In Auvergne, it was described for the first time in the department of Allier since 1930 and in the department of Puy-de-Dôme in 1956. She experienced a real explosion along the rivers and roads in the 1980s. Today it is an invasive plant among the most problematic in Auvergne and Livradois-Forez.


It is concentrated mainly along rivers, roads and agglomerations. It is implanted on all the areas remodeled by the man, whatever the altitude, or the nature of the ground.

A formidable efficiency

This plant species is one of the most productive of the temperate flora. A fragment of aerial stem or rhizome is enough to give back a plant that can live more than 10 years. In the absence of local predators, and diseases, the knotweed is a formidable competitor who eliminates other plants by secretion of chemical substances (allelopathic power such as Walnut).
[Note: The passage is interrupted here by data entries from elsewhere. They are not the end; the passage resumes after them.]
(* ===== verification/CodegenNodes.v ===== *)
(** * Every statement has its frame

    Statements extend the function at the current block only, and straight
    code, branches and the ends of blocks leave the terminators the shapes of
    CodegenSem.v count on. *)
From S2P Require Import Prelude Lexer Ast Escape Ir Codegen CodegenSem CodegenFrame CodegenExp CodegenExt CodegenPaths.

Section nodes.
Context `{Llir} (Pkgname ident : text) (params : list text) (RetType : type) (order : gset text → list text).
Implicit Types (s : cg).
#[local] Notation ExpNode_calc := (ExpNode_calc Pkgname).
#[local] Notation Node_calc := (Node_calc Pkgname ident params RetType order).

(** ** Frames *)

Lemma framed_if c st : framed st → framed (IfNode_calc Pkgname c st).
Proof.
  intros Fst. split; [apply mono_IfNode, Fst|]. intros e s B u s' P Hr.
  destruct (IfNode_path _ _ _ _ _ _ _ _ Fst P Hr) as (bt & be & Bb & v & cs & s1 & sb & s3 & s4 & Hp).
  pose proof Hp as Hf. apply if_path_funcs in Hf; [|done]. exists be.
  destruct Hf as [(Hbt & _) (Hbe & Hbe3 & Hbe' & Hnbe) X1 X2 X3 X4 X5 _ _ _ _ _ _].
  assert (∀ b, b ∈ Blocks (fn s) → b ∈ Blocks (fn sb)) as Hin by (intros b Hb; eapply ext_in; [done|by eapply ext_in]).
  assert (ext e (λ b, b = B) (fn s) (fn s')) as X.
  { eapply ext_step; [|exact X5|naive_solver]. eapply ext_step; [|exact X4|naive_solver]. eapply ext_step0; [|exact X3].
    eapply ext_step; [|exact X2|naive_solver]. eapply ext_weaken; [exact X1|naive_solver]. }
  destruct Hp as [_ _ _ _ _ _ _ _ (sc & l & Hs & Hs')].
  split; [done| | |by rewrite Hs, Hs'].
  - split; [eapply ext_head; [exact X|apply P]|unfold cur; by rewrite Hs'|done].
  - right. intros Hb. by apply Hbe, Hin.
Qed.
Lemma framed_ifelse c st el : framed st → framed el → framed (IfElseNode_calc Pkgname c st el).
Proof.
  intros Fst Fel. split; [by apply mono_IfElseNode; [apply Fst|apply Fel]|]. intros e s B u s' P Hr.
  destruct (IfElseNode_path _ _ _ _ _ _ _ _ _ Fst Fel P Hr) as (bt & bf & be & Bt & Bf & v & cs & s1 & s2 & s3 & s4 & s5 & sb & sf & Hp).
  pose proof Hp as Hf. apply ifelse_path_funcs in Hf; [|done]. exists be.
  destruct Hf as [(Ft & Ff & Fe) D P3 X3 X4 X5 X6 X7 X8 _ _ _ _ _].
  pose proof (fa_old _ _ _ _ Ft). pose proof (fa_old _ _ _ _ Ff). pose proof (fa_old _ _ _ _ Fe).
  assert (ext e (λ b, b = B) (fn s) (fn s')) as X.
  { eapply ext_step; [|exact X8|naive_solver]. eapply ext_step; [|exact X7|naive_solver]. eapply ext_step; [|exact X6|naive_solver].
    eapply ext_step; [|exact X5|naive_solver]. eapply ext_step; [|exact X4|naive_solver]. eapply ext_weaken; [exact X3|naive_solver]. }
  destruct Hp as [_ _ _ _ _ _ (sc & l & Hs & Hs5) _ _ _ _ _ _ Hs']. rewrite Hs5 in Hs'.
  split; [done| | |by rewrite Hs, Hs'].
  - split; [eapply ext_head; [exact X|apply P]|unfold cur; by rewrite Hs'|].
    eapply ext_in; [exact X8|]. do 4 (eapply ext_in; [done|]). apply Fe.
  - by right.
Qed.
Lemma framed_for c d a st : from_option framed True d → from_option framed True a → framed st → framed (ForNode_calc Pkgname c d a st).
Proof.
  intros Fd Fa Fst. split; [apply mono_ForNode; [by destruct d; [apply Fd|]|by destruct a; [apply Fa|]|apply Fst]|]. intros e s B u s' P Hr.
  destruct (ForNode_path _ _ _ _ _ _ _ _ _ _ Fd Fa Fst P Hr)
    as (bc & bb & be & B1 & Bb & Ba & T1 & T2 & s1 & s2 & s3 & s4 & sd & s5 & s6 & sb & sa & s8 & Hp).
  pose proof Hp as Hf. apply for_path_funcs in Hf; [|done]. exists be.
  destruct Hf as [(Fc & Fb & Fe) D X3 Xd X5 X6 Xb Xa X8 X9 _ _ _ _ _ (HBb & N1 & N2 & NBb) (_ & NB1) (_ & NBa)].
  pose proof (fa_old _ _ _ _ Fc). pose proof (fa_old _ _ _ _ Fb). pose proof (fa_old _ _ _ _ Fe).
  assert (∀ b, b ∈ Blocks (fn s) → b ∈ Blocks (fn s3)) as In3 by (intros; by eapply ext_in).
  assert (∀ b, b ∈ Blocks (fn s3) → b ∈ Blocks (fn s6)) as In6.
  { intros b Hb. do 3 (eapply ext_in; [done|]). done. }
  assert (∀ b, b ∈ Blocks (fn s6) → b ∈ Blocks (fn sb)) as Inb by (intros; by eapply ext_in).
  assert (∀ b, b ∈ Blocks (fn sb) → b ∈ Blocks (fn s')) as In' by (intros b Hb; do 3 (eapply ext_in; [done|]); done).
  assert (ext e (λ b, b = B) (fn s) (fn s')) as X.
  { eapply ext_step; [|exact X9|naive_solver]. eapply ext_step; [|exact X8|naive_solver]. eapply ext_step; [|exact Xa|naive_solver].
    eapply ext_step; [|exact Xb|naive_solver]. eapply ext_step; [|exact X6|naive_solver]. eapply ext_step; [|exact X5|naive_solver].
    eapply ext_step; [|exact Xd|naive_solver]. eapply ext_weaken; [exact X3|naive_solver]. }
  destruct Hp as [_ _ _ _ (sc & l & Hs & Hs4) _ _ Fdd _ _ (sc6 & l6 & Hsd & Hs6) P6 _ _ _ _ _ _ _ Hs'].
  pose proof (fr_tail _ _ _ _ _ Fdd) as Ht. rewrite Hs4, Hsd in Ht. simpl in Ht. subst l6. rewrite Hs6 in Hs'.
  split; [done| | |by rewrite Hs, Hs'].
  - split; [eapply ext_head; [exact X|apply P]|unfold cur; by rewrite Hs'|]. apply In', Inb, P6.
  - by right.
Qed.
It has a powerful root system with rhizomes that grow up to 3 meters deep exceeding 10 meters in length, and that allow it to resist chemical or mechanical control techniques.

knotweed and menjapanese knotweed

In its zone of origin this plant is not invasive. But in our country, by its spectacular development, the Knotty raises problems. It’s mowing and grinding are particularly effective factors of propagation by cuttings. The development works contribute greatly to its dissemination. Its highly developed but particularly brittle root system does not stabilize the banks of rivers that erode at the slightest flood by driving pieces of Renouée downstream and thus promoting the establishment of new homes.

In the wild, its location is often detrimental to native plants and natural environments and contributes to the loss of biodiversity.